Bitcoin (BTC) price highs in 2017 were not the result of a single trader on an exchange, the CEO of payment company Circle claims. In a series of tweets on Nov. 4, Jeremy Allaire disputed recent research which claimed Bitcoin’s bull run to $20,000 was the result of efforts by a single wallet holder.
Circle CEO: Research fails to understand exchanges
For Allaire, however, the idea that one Tether trader engaged in manipulation on an exchange had no logic.
“Exchanges use omni-bus wallets that pool all customer balances and transactions on and off the exchange. So an analysis that shows that ‘a single wallet’ was involved in flows from Bitfinex to other exchanges is meaningless. All it shows is that traders were trading,” he summarized.
Others, meanwhile, including Cointelegraph contributors, followed Allaire in disagreeing with the conclusion that entire markets were swayed by a single wallet.
“Wake up call; every market is ‘manipulated’. Everybody tweeting something about the price of a certain asset is ‘manipulating’ the market. Doesn’t mean you can’t make money,” trader Michaël van de Poppe summarized in a Twitter post on Monday.
“The entire premise seems to misunderstand how markets and stablecoins work,” he responded, calling the research “bad science.”
More Tether does not mean higher BTC price
The dispute comes as curious movements in Bitcoin price continue. As Cointelegraph reported, several recent jumps have sparked speculation, including one which induced the second-biggest daily gains in Bitcoin’s history.
In December 2017, Tether’s market cap was around $1 billion. But while Bitcoin’s price is now 50% lower, Tether’s market cap has increased four times over to current levels of $4.1 billion.
Therefore, the issuance of new USDT thus does not directly correspond to BTC/USD staying higher.
Focus on China “breaking” exchanges
A further theory about the 2017 activity centers on China. According to Elaine Ou, a Bloomberg contributor formerly with Bitcoin mobile wallet app Abra, exchanges were unprepared for the consequences of Beijing’s ban on crypto trading.
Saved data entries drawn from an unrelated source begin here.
Record attr_change := {
  ac_size : option u64; ac_mode : option FileMode; ac_nlink : option u32; ac_uid : option Uid;
  ac_gid : option Gid; ac_atime : option Duration; ac_mtime : option Duration; ac_ctime : option Duration;
}.
Definition no_change : attr_change :=
  {| ac_size := None; ac_mode := None; ac_nlink := None; ac_uid := None; ac_gid := None;
     ac_atime := None; ac_mtime := None; ac_ctime := None |}.
Definition change_attr (c : attr_change) (a : FileAttr) : FileAttr := {|
  FileAttr_ino := a.(FileAttr_ino);
  FileAttr_size := default a.(FileAttr_size) c.(ac_size);
  FileAttr_mode := default a.(FileAttr_mode) c.(ac_mode);
  FileAttr_nlink := default a.(FileAttr_nlink) c.(ac_nlink);
  FileAttr_uid := default a.(FileAttr_uid) c.(ac_uid);
  FileAttr_gid := default a.(FileAttr_gid) c.(ac_gid);
  FileAttr_rdev := a.(FileAttr_rdev);
  FileAttr_blksize := a.(FileAttr_blksize);
  FileAttr_blocks := a.(FileAttr_blocks);
  FileAttr_atime := default a.(FileAttr_atime) c.(ac_atime);
  FileAttr_mtime := default a.(FileAttr_mtime) c.(ac_mtime);
  FileAttr_ctime := default a.(FileAttr_ctime) c.(ac_ctime) |}.
Definition with_nlink (n : u32) : attr_change :=
  {| ac_size := None; ac_mode := None; ac_nlink := Some n; ac_uid := None; ac_gid := None;
     ac_atime := None; ac_mtime := None; ac_ctime := None |}.
Definition with_fsize (n : u64) : attr_change :=
  {| ac_size := Some n; ac_mode := None; ac_nlink := None; ac_uid := None; ac_gid := None;
     ac_atime := None; ac_mtime := None; ac_ctime := None |}.

Definition set_inodes (m : gmap NodeID INode) (s : MemFS) : MemFS :=
  {| inodes := m; next_ino := s.(next_ino); dir_handles := s.(dir_handles); mem_ttl := s.(mem_ttl) |}.
Definition set_next_ino (n : u64) (s : MemFS) : MemFS :=
  {| inodes := s.(inodes); next_ino := n; dir_handles := s.(dir_handles); mem_ttl := s.(mem_ttl) |}.
Definition set_dir_handles (h : gmap Z DirHandle) (s : MemFS) : MemFS :=
  {| inodes := s.(inodes); next_ino := s.(next_ino); dir_handles := h; mem_ttl := s.(mem_ttl) |}.

Definition as_file (i : INode) : option (list byte) :=
  match i.(kind) with RegularFile contents => Some contents | _ => None end.
Definition as_dir (i : INode) : option MemDirectory :=
  match i.(kind) with DirectoryNode dir => Some dir | _ => None end.
Definition as_symlink (i : INode) : option OsStr :=
  match i.(kind) with SymlinkNode link => Some link | _ => None end.

Definition set_children (c : gmap OsStr NodeID) (d : MemDirectory) : MemDirectory :=
  {| children := c; parent := d.(parent) |}.

(** ** Operations *)

Notation op_result := (M MemFS fs_error mem_reply).

(** An exclusive reference to an inode, written back. *)
Definition put_inode (ino : NodeID) (i : INode) : M MemFS fs_error unit :=
  modify (λ s, set_inodes (<[ino := i]> s.(inodes)) s).

Section memfs.
Context `{MA : MemApi} `{L : Libc} `{BF : Bitflags} `{PR : Profile}.

Definition errno {A} (e : Errno) : M MemFS fs_error A := lift (Err (FsErrno e)).

(** The lock of the shard of an entry; [held] are the entries whose references the
operation holds. *)
Definition acquire (held : list NodeID) (ino : NodeID) : M MemFS fs_error unit :=
  if existsb (λ k, same_shard k ino) held then lift (Panic "deadlock") else mret tt.

Definition get_inode (held : list NodeID) (ino : NodeID) : M MemFS fs_error INode :=
  _ ← acquire held ino;
  s ← get; lift (ok_or (s.(inodes) !! ino) (FsErrno MErrno_NOENT)).

Definition get_dir (i : INode) : M MemFS fs_error MemDirectory :=
  lift (ok_or (as_dir i) (FsErrno MErrno_NOTDIR)).

(** [expect] on an entry of the table. *)
Definition expect_inode (held : list NodeID) (ino : NodeID) (why : string) : M MemFS fs_error INode :=
  _ ← acquire held ino;
  s ← get; lift match s.(inodes) !! ino with Some i => Ok i | None => Panic why end.

(** [FileAttr { ino, nlink, mode, ..FileAttr::new() }] *)
Definition attr_of (ino : NodeID) (nlink : u32) (mode : FileMode) : outcome fs_error FileAttr :=
  base ← FileAttr_new;
  Ok {|
    FileAttr_ino := ino;
    FileAttr_size := base.(FileAttr_size);
    FileAttr_mode := mode;
    FileAttr_nlink := nlink;
    FileAttr_uid := base.(FileAttr_uid);
    FileAttr_gid := base.(FileAttr_gid);
    FileAttr_rdev := base.(FileAttr_rdev);
    FileAttr_blksize := base.(FileAttr_blksize);
    FileAttr_blocks := base.(FileAttr_blocks);
    FileAttr_atime := base.(FileAttr_atime);
    FileAttr_mtime := base.(FileAttr_mtime);
    FileAttr_ctime := base.(FileAttr_ctime) |}.

(** The key of a vacant entry of the table. *)
Definition vacant_entry (held : list NodeID) : M MemFS fs_error (option NodeID) :=
  s ← get;
  _ ← put (set_next_ino (wrap_u 64 (s.(next_ino) + 1)) s);
  ino ← lift match NodeID_from_raw s.(next_ino) with Some ino => Ok ino | None => Panic "invalid nodeid" end;
  _ ← acquire held ino;
  s ← get;
  mret match s.(inodes) !! ino with Some _ => None | None => Some ino end.

Definition MemFS_new : outcome fs_error MemFS :=
  let s := {| inodes := ∅; next_ino := 1; dir_handles := ∅;
              mem_ttl := {| as_secs := 60 * 60 * 24; subsec_nanos := 0 |} |} in
  let '(r, s) := vacant_entry [] s in
  key ← r;
  ino ← match key with Some ino => Ok ino | None => Panic "called `Option::unwrap()` on a `None` value" end;
  a ← attr_of NodeID_ROOT 2
        (FileMode_new Directory
           (bf_union (bf_union FilePermissions_READ FilePermissions_EXEC) S_IWUSR));
  Ok (set_inodes (<[ino := {|
        attr := a;
        xattrs := ∅;
        refcount := (2 ^ 64 - 1) / 2;
        links := (2 ^ 64 - 1) / 2;
        kind := DirectoryNode {| children := ∅; parent := None |} |}]> s.(inodes)) s).

Definition make_node (p : NodeID) (name : OsStr) (f : NodeID → outcome fs_error INode) : op_result :=
  pnode ← get_inode [] p;
  dir ← get_dir pnode;
  _ ← (match dir.(children) !! name with Some _ => errno MErrno_EXIST | None => mret tt end);
  key ← vacant_entry [p];
  ino ← lift match key with Some ino => Ok ino | None => Panic "inode number conflict" end;
  inode ← lift (f ino);
  _ ← put_inode p (set_kind (DirectoryNode (set_children (<[name := ino]> dir.(children)) dir)) pnode);
  _ ← put_inode ino inode;
  s ← get;
  mret (EntryOut ino inode.(attr) None (Some s.(mem_ttl))).

Definition saturating_dec (n : Z) : Z := Z.max 0 (n - 1).

Definition unlink_node (p : NodeID) (name : OsStr) : M MemFS fs_error unit :=
  pnode ← get_inode [] p;
  dir ← get_dir pnode;
  ino ← lift (ok_or (dir.(children) !! name) (FsErrno MErrno_NOENT));
  inode ← expect_inode [p] ino "internal error: entered unreachable code";
  _ ← (match as_dir inode with
       | Some d => if decide (d.(children) = ∅) then mret tt else errno MErrno_NOTEMPTY
       | None => mret tt
       end);
  _ ← put_inode p (set_kind (DirectoryNode (set_children (delete name dir.(children)) dir)) pnode);
  put_inode ino
    (set_links (saturating_dec inode.(links))
      (set_attr (change_attr (with_nlink (saturating_dec inode.(attr).(FileAttr_nlink))) inode.(attr)) inode)).

Definition mem_lookup (op : Lookup) : op_result :=
  pnode ← get_inode [] op.(Lookup_parent);
  dir ← get_dir pnode;
  child_ino ← lift (ok_or (dir.(children) !! op.(Lookup_name)) (FsErrno MErrno_NOENT));
  child ← expect_inode [op.(Lookup_parent)] child_ino "should not be panic here";
  n ← lift (arith_u 64 (child.(refcount) + 1));
  _ ← put_inode child_ino (set_refcount n child);
  s ← get;
  mret (EntryOut child_ino child.(attr) (Some s.(mem_ttl)) (Some s.(mem_ttl))).

Definition mem_forget_one (ino : NodeID) (nlookup : u64) (s : MemFS) : MemFS :=
  match s.(inodes) !! ino with
  | None => s
  | Some inode =>
      let inode := set_refcount (Z.max 0 (inode.(refcount) - nlookup)) inode in
      if (inode.(refcount) =? 0) && (inode.(links) =? 0)
      then set_inodes (delete ino s.(inodes)) s
      else set_inodes (<[ino := inode]> s.(inodes)) s
  end.

Fixpoint mem_forget (forgets : list Forget) : M MemFS fs_error unit :=
  match forgets with
  | [] => mret tt
  | forget :: forgets =>
      ino ← lift (Forget_ino forget);
      _ ← modify (mem_forget_one ino (Forget_nlookup forget));
      mem_forget forgets
  end.

Definition mem_getattr (op : Getattr) : op_result :=
  inode ← get_inode [] op.(Getattr_ino);
  s ← get;
  mret (AttrOut inode.(attr) (Some s.(mem_ttl))).

(** [now] is the time since the epoch. *)
Definition to_duration (now : Duration) (t : SetAttrTime) : Duration :=
  match t with Timespec ts => ts | Now => now end.

Definition mem_setattr (now : Duration) (op : Setattr) : op_result :=
  inode ← get_inode [] op.(Setattr_ino);
  let a := change_attr {|
    ac_mode := op.(Setattr_mode);
    ac_uid := op.(Setattr_uid);
    ac_gid := op.(Setattr_gid);
    ac_size := op.(Setattr_size);
    ac_nlink := None;
    ac_atime := to_duration now <$> op.(Setattr_atime);
    ac_mtime := to_duration now <$> op.(Setattr_mtime);
    ac_ctime := op.(Setattr_ctime) |} inode.(attr) in
  _ ← put_inode op.(Setattr_ino) (set_attr a inode);
  s ← get;
  mret (AttrOut a (Some s.(mem_ttl))).

Definition mem_readlink (op : Readlink) : op_result :=
  inode ← get_inode [] op.(Readlink_ino);
  link ← lift (ok_or (as_symlink inode) (FsErrno MErrno_INVAL));
  mret (Raw link).

(** ** Directories *)

(** The entries of the children are numbered from 3 on. *)
Fixpoint number_entries (off : u64) (l : list (OsStr * NodeID)) : list MemDirEntry :=
  match l with
  | [] => []
  | (name, ino) :: l =>
      {| md_name := name; md_ino := ino; md_typ := None; md_off := off |} :: number_entries (off + 1) l
  end.

Definition collect_entries (d : MemDirectory) (a : FileAttr) : list MemDirEntry :=
  {| md_name := [Byte.x2e]; md_ino := a.(FileAttr_ino); md_typ := Some Directory; md_off := 1 |} ::
  {| md_name := [Byte.x2e; Byte.x2e]; md_ino := default a.(FileAttr_ino) d.(parent);
     md_typ := Some Directory; md_off := 2 |} ::
  number_entries 3 (hash_order d.(children)).

Definition mem_opendir (op : Opendir) : op_result :=
  inode ← get_inode [] op.(Opendir_ino);
  if inode.(attr).(FileAttr_nlink) =? 0 then errno MErrno_NOENT
  else
    dir ← get_dir inode;
    s ← get;
    let key := slab_vacant_key s.(dir_handles) in
    _ ← put (set_dir_handles
          (<[key := {| dh_entries := collect_entries dir inode.(attr); dh_offset := 0 |}]> s.(dir_handles)) s);
    mret (OpenOut (FileID_from_raw key)).

(** Entries are pushed until the reply is full. *)
Fixpoint push_mem_entries (size : usize) (pushed es : list MemDirEntry) : list MemDirEntry :=
  match es with
  | [] => pushed
  | e :: es => if readdir_full size pushed e then pushed else push_mem_entries size (pushed ++ [e]) es
  end.

Definition mem_readdir (op : Readdir) : op_result :=
  match op.(Readdir_mode) with
  | ReaddirMode_Plus => errno MErrno_NOSYS
  | ReaddirMode_Normal =>
      s ← get;
      let key := op.(Readdir_fh).(FileID_into_raw) in
      dir ← lift (ok_or (s.(dir_handles) !! key) (FsErrno MErrno_INVAL));
      let buf := push_mem_entries op.(Readdir_size) []
                   (drop (Z.to_nat op.(Readdir_offset)) dir.(dh_entries)) in
      _ ← put (set_dir_handles
            (<[key := {| dh_entries := dir.(dh_entries);
                         dh_offset := wrap_u 64 (dir.(dh_offset) + Z.of_nat (length buf)) |}]>
               s.(dir_handles)) s);
      mret (ReaddirOut buf)
  end.

(** [Slab::remove] panics on a key that is not in use. *)
Definition mem_releasedir (op : Releasedir) : op_result :=
  s ← get;
  let key := op.(Releasedir_fh).(FileID_into_raw) in
  match s.(dir_handles) !! key with
  | None => lift (Panic "invalid key")
  | Some _ => _ ← put (set_dir_handles (delete key s.(dir_handles)) s); mret Empty
  end.

(** ** Creating nodes *)

Definition new_inode (a : FileAttr) (k : INodeKind) : INode :=
  {| attr := a; xattrs := ∅; refcount := 1; links := 1; kind := k |}.

Definition mem_mknod (op : Mknod) : op_result :=
  match FileMode_file_type op.(Mknod_mode) with
  | Some Regular =>
      make_node op.(Mknod_parent) op.(Mknod_name)
        (λ ino, a ← attr_of ino 1 op.(Mknod_mode); Ok (new_inode a (RegularFile [])))
  | _ => errno MErrno_NOTSUP
  end.

Definition mem_mkdir (op : Mkdir) : op_result :=
  make_node op.(Mkdir_parent) op.(Mkdir_name)
    (λ ino, a ← attr_of ino 2 (FileMode_new Directory op.(Mkdir_permissions));
            Ok (new_inode a (DirectoryNode {| children := ∅; parent := Some op.(Mkdir_parent) |}))).
Lemma refs_entry m d i name c :
  m !! d = Some i → children_of i !! name = Some c → 1 ≤ refs m c.
Proof.
  intros Hd Hn. transitivity (node_refs c i).
  - transitivity (is_ref c c); [unfold is_ref; by rewrite decide_True|].
    apply (map_sum_pos (is_ref c) _ name); [apply is_ref_nonneg|done].
  - apply (map_sum_pos (node_refs c) _ d); [apply node_refs_nonneg|done].
Qed.

(** A node is replaced. *)
Lemma table_wf_node m k i i' :
  table_wf m → m !! k = Some i → (is_Some (as_dir i) → is_Some (as_dir i')) →
  (∀ name c, children_of i' !! name = Some c → is_Some (m !! c) ∧ c ≠ k) →
  (∀ c j, <[k := i']> m !! c = Some j →
     refs m c - node_refs c i + node_refs c i' + root_link c ≤ j.(links)) →
  table_wf (<[k := i']> m).
Proof.
  intros [(r & Hr & Hrd) Hch Hl] Hk Hdir Hc Hle.
  assert (∀ c, is_Some (m !! c) → is_Some (<[k := i']> m !! c)) as Hs.
  { intros c. rewrite lookup_insert_is_Some'. auto. }
  split.
  - destruct (decide (k = NodeID_ROOT)) as [->|Hne].
    + exists i'. rewrite lookup_insert_eq. simplify_eq. auto.
    + exists r. by rewrite lookup_insert_ne.
  - intros d j name c Hd Hn. destruct (decide (d = k)) as [->|Hne].
    + rewrite lookup_insert_eq in Hd. simplify_eq. destruct (Hc name c Hn). auto.
    + rewrite lookup_insert_ne in Hd by done. destruct (Hch d j name c Hd Hn). auto.
  - intros c j Hj. rewrite (refs_update m k i) by done. by apply Hle.
Qed.

(** A node keeps its entries. *)
Lemma table_wf_set m k i i' :
  table_wf m → m !! k = Some i → children_of i' = children_of i →
  (is_Some (as_dir i) → is_Some (as_dir i')) → refs m k + root_link k ≤ i'.(links) →
  table_wf (<[k := i']> m).
Proof.
  intros Hw Hk Hc Hdir Hle. apply (table_wf_node m k i); [done..| |].
  - intros name c. rewrite Hc. by apply (tw_child _ Hw).
  - intros c j Hj. unfold node_refs. rewrite Hc. destruct (decide (c = k)) as [->|Hne].
    + rewrite lookup_insert_eq in Hj. simplify_eq. lia.
    + rewrite lookup_insert_ne in Hj by done. pose proof (tw_links _ Hw c j Hj). lia.
Qed.

(** A node gets an entry: the inode it leads to has one link to spare. *)
Lemma table_wf_add m k i i' name c j :
  table_wf m → m !! k = Some i → is_Some (as_dir i') → i'.(links) = i.(links) →
  children_of i !! name = None → children_of i' = <[name := c]> (children_of i) →
  m !! c = Some j → c ≠ k → refs m c + 1 + root_link c ≤ j.(links) →
  table_wf (<[k := i']> m).
Proof.
  intros Hw Hk Hdir Hli Hno Hc Hj Hne Hle. apply (table_wf_node m k i); [done..| |].
  - intros n x. rewrite Hc. intros [[<- <-]|[_ Hx]]%lookup_insert_Some; [by rewrite Hj|].
    by apply (tw_child _ Hw k i n).
  - intros x jx Hx. unfold node_refs at 2. rewrite Hc, map_sum_insert by done. fold (node_refs x i).
    unfold is_ref. destruct (decide (x = k)) as [->|Hxk].
    + rewrite lookup_insert_eq in Hx. simplify_eq. rewrite decide_False by done.
      pose proof (tw_links _ Hw k i Hk). lia.
    + rewrite lookup_insert_ne in Hx by done. case_decide; simplify_eq; [lia|].
      pose proof (tw_links _ Hw x jx Hx). lia.
Qed.

(** A node loses an entry: the inode it led to has one link to spare. *)
Lemma table_wf_del m k i i' name c :
  table_wf m → m !! k = Some i → is_Some (as_dir i') → i'.(links) = i.(links) →
  children_of i !! name = Some c → children_of i' = delete name (children_of i) →
  table_wf (<[k := i']> m) ∧ refs (<[k := i']> m) c = refs m c - 1.
Proof.
  intros Hw Hk Hdir Hli Hn Hc.
  assert (∀ x, node_refs x i' = node_refs x i - is_ref x c) as Hr.
  { intros x. unfold node_refs. rewrite Hc, (map_sum_delete _ (children_of i) name c Hn). lia. }
  split.
  - apply (table_wf_node m k i); [done..| |].
    + intros n x. rewrite Hc. intros [_ Hx]%lookup_delete_Some. by apply (tw_child _ Hw k i n).
    + intros x jx Hx. rewrite Hr. pose proof (is_ref_nonneg x c). destruct (decide (x = k)) as [->|Hxk].
      * rewrite lookup_insert_eq in Hx. simplify_eq. pose proof (tw_links _ Hw k i Hk). lia.
      * rewrite lookup_insert_ne in Hx by done. pose proof (tw_links _ Hw x jx Hx). lia.
  - rewrite (refs_update m k i), Hr by done. unfold is_ref. rewrite decide_True by done. lia.
Qed.

(** A new inode without entries. *)
Lemma table_wf_new m k i :
  table_wf m → m !! k = None → children_of i = ∅ → 0 ≤ i.(links) →
  table_wf (<[k := i]> m) ∧ refs (<[k := i]> m) k = 0.
Proof.
  intros Hw Hk Hc Hli. pose proof Hw as [(r & Hr & Hrd) Hch Hl].
  assert (∀ c, refs (<[k := i]> m) c = refs m c) as Hrefs.
  { intros c. unfold refs. rewrite map_sum_insert by done. unfold node_refs at 1. rewrite Hc, map_sum_empty. lia. }
  split; [|rewrite Hrefs; by apply refs_absent]. split.
  - exists r. by rewrite lookup_insert_ne by congruence.
  - intros d j name c Hd Hn. destruct (decide (d = k)) as [->|Hne].
    + rewrite lookup_insert_eq in Hd. simplify_eq. rewrite Hc in Hn. by rewrite lookup_empty in Hn.
    + rewrite lookup_insert_ne in Hd by done. destruct (Hch d j name c Hd Hn) as [[x Hs] Hnd].
      split; [|done]. rewrite lookup_insert_ne by congruence. by exists x.
  - intros c j Hj. rewrite Hrefs. destruct (decide (c = k)) as [->|Hne].
    + rewrite lookup_insert_eq in Hj. simplify_eq. rewrite refs_absent by done.
      unfold root_link. rewrite decide_False; [done|congruence].
    + rewrite lookup_insert_ne in Hj by done. by apply Hl.
Qed.

(** An inode nothing refers to is dropped. *)
Lemma table_wf_drop m k i :
  table_wf m → m !! k = Some i → i.(links) = 0 → table_wf (delete k m).
Proof.
  intros Hw Hk Hli. pose proof Hw as [(r & Hr & Hrd) Hch Hl].
  assert (refs m k = 0 ∧ k ≠ NodeID_ROOT) as [Hz Hroot].
  { specialize (Hl k i Hk). pose proof (refs_nonneg m k). unfold root_link in Hl. case_decide; [lia|].
    split; [lia|done]. }
  split.
  - exists r. by rewrite lookup_delete_ne.
  - intros d j name c [Hdk Hd]%lookup_delete_Some Hn. destruct (Hch d j name c Hd Hn) as [Hs Hne].
    split; [|done]. rewrite lookup_delete_ne; [done|]. intros <-. pose proof (refs_entry m d j name k Hd Hn). lia.
  - intros c j [Hck Hj]%lookup_delete_Some. specialize (Hl c j Hj).
    unfold refs in *. rewrite (map_sum_delete _ m k i Hk) in Hl. pose proof (node_refs_nonneg c i). lia.
Qed.

(** ** Runs without a panic *)

(** The run ends with a result as [Q] says or with an error as [I] says. *)
Definition safe {S E A} (I : E → S → Prop) (Q : A → S → Prop) (m : M S E A) (s : S) : Prop :=
  match m s with (Ok a, s') => Q a s' | (Err e, s') => I e s' | _ => False end.

Section safe.
Context {S E : Type} (I : E → S → Prop).

Lemma safe_bind {A B} (m : M S E A) (f : A → M S E B) Q s :
  safe I (λ a s', safe I Q (f a) s') m s → safe I Q (m ≫= f) s.
Proof. unfold safe, mbind, M_bind. by destruct (m s) as [[a|e|w|] s']. Qed.

Lemma safe_mono {A} (m : M S E A) (Q Q' : A → S → Prop) s :
  safe I Q m s → (∀ a s', Q a s' → Q' a s') → safe I Q' m s.
Proof. unfold safe. destruct (m s) as [[a|e|w|] s']; auto. Qed.

Lemma safe_ret {A} (a : A) Q s : Q a s → safe I Q (mret (M := M S E) a) s.
Proof. done. Qed.
Lemma safe_get Q s : Q s s → safe I Q (get (E := E)) s.
Proof. done. Qed.
Lemma safe_put s' Q s : Q tt s' → safe I Q (put (E := E) s') s.
Proof. done. Qed.
Lemma safe_modify f Q s : Q tt (f s) → safe I Q (modify (E := E) f) s.
Proof. done. Qed.
Lemma safe_err {A} (e : E) (Q : A → S → Prop) s : I e s → safe I Q (lift (Err e)) s.
Proof. done. Qed.
Lemma safe_ok {A} (a : A) (Q : A → S → Prop) s : Q a s → safe I Q (lift (E := E) (Ok a)) s.
Proof. done. Qed.
Lemma safe_ok_or {A} (o : option A) (e : E) Q s :
  (o = None → I e s) → (∀ a, o = Some a → Q a s) → safe I Q (lift (ok_or o e)) s.
Proof. destruct o; unfold safe, lift, ok_or; auto. Qed.
End safe.

(** ** The invariant *)

(** The inode an entry of a directory leads to. *)
Definition entry (m : gmap NodeID INode) (d : NodeID) (name : OsStr) : option NodeID :=
  i ← m !! d; children_of i !! name.

(** All numbers given out are below the next one, and the attributes of an inode
carry its number. *)
Record mem_wf (s : MemFS) : Prop := {
  mw_table : table_wf s.(inodes);
  mw_next : ∀ ino i, s.(inodes) !! ino = Some i → 0 < ino.(NodeID_into_raw) < s.(next_ino);
  mw_ino : ∀ ino i, s.(inodes) !! ino = Some i → i.(attr).(FileAttr_ino) = ino;
}.

(** An inode changes its counts, its attributes or its content. *)
Lemma mem_wf_set s k i i' :
  mem_wf s → s.(inodes) !! k = Some i → children_of i' = children_of i →
  (is_Some (as_dir i) → is_Some (as_dir i')) → i.(links) ≤ i'.(links) →
  i'.(attr).(FileAttr_ino) = i.(attr).(FileAttr_ino) →
  mem_wf (set_inodes (<[k := i']> s.(inodes)) s).
Proof.
  intros [Ht Hn Hi] Hk Hc Hd Hl Ha. split; simpl.
  - apply (table_wf_set _ k i); [done..|]. pose proof (tw_links _ Ht k i Hk). lia.
  - intros ino j [[-> _]|[_ Hj]]%lookup_insert_Some; eauto.
  - intros ino j [[-> <-]|[_ Hj]]%lookup_insert_Some; [rewrite Ha|]; eauto.
Qed.

(** Only the table of inodes and the counter matter. *)
Lemma mem_wf_handles s h : mem_wf s → mem_wf (set_dir_handles h s).
Proof. by intros [? ? ?]. Qed.

Section calls.
Context `{MA : MemApi}.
Citing research from crypto industry startup Chainalysis, Ou said Chinese investors had stockpiled Bitcoin using yuan in advance.
“Once the ban was in effect, the traders had no way to trade crypto back to yuan, so they shifted to using Tethers on overseas exchanges as a substitute for fiat currency (after all, the yuan is roughly pegged to the dollar),” she summarized.
The result, along with the initial coin offering, or ICO, phenomenon for exchanges was conspicuous. Ou added:
“Coinbase saw so much trading activity that the exchange ‘broke.’ And the idea that a lone whale fueled this yearlong Bitcoin bull run is more than a little silly.”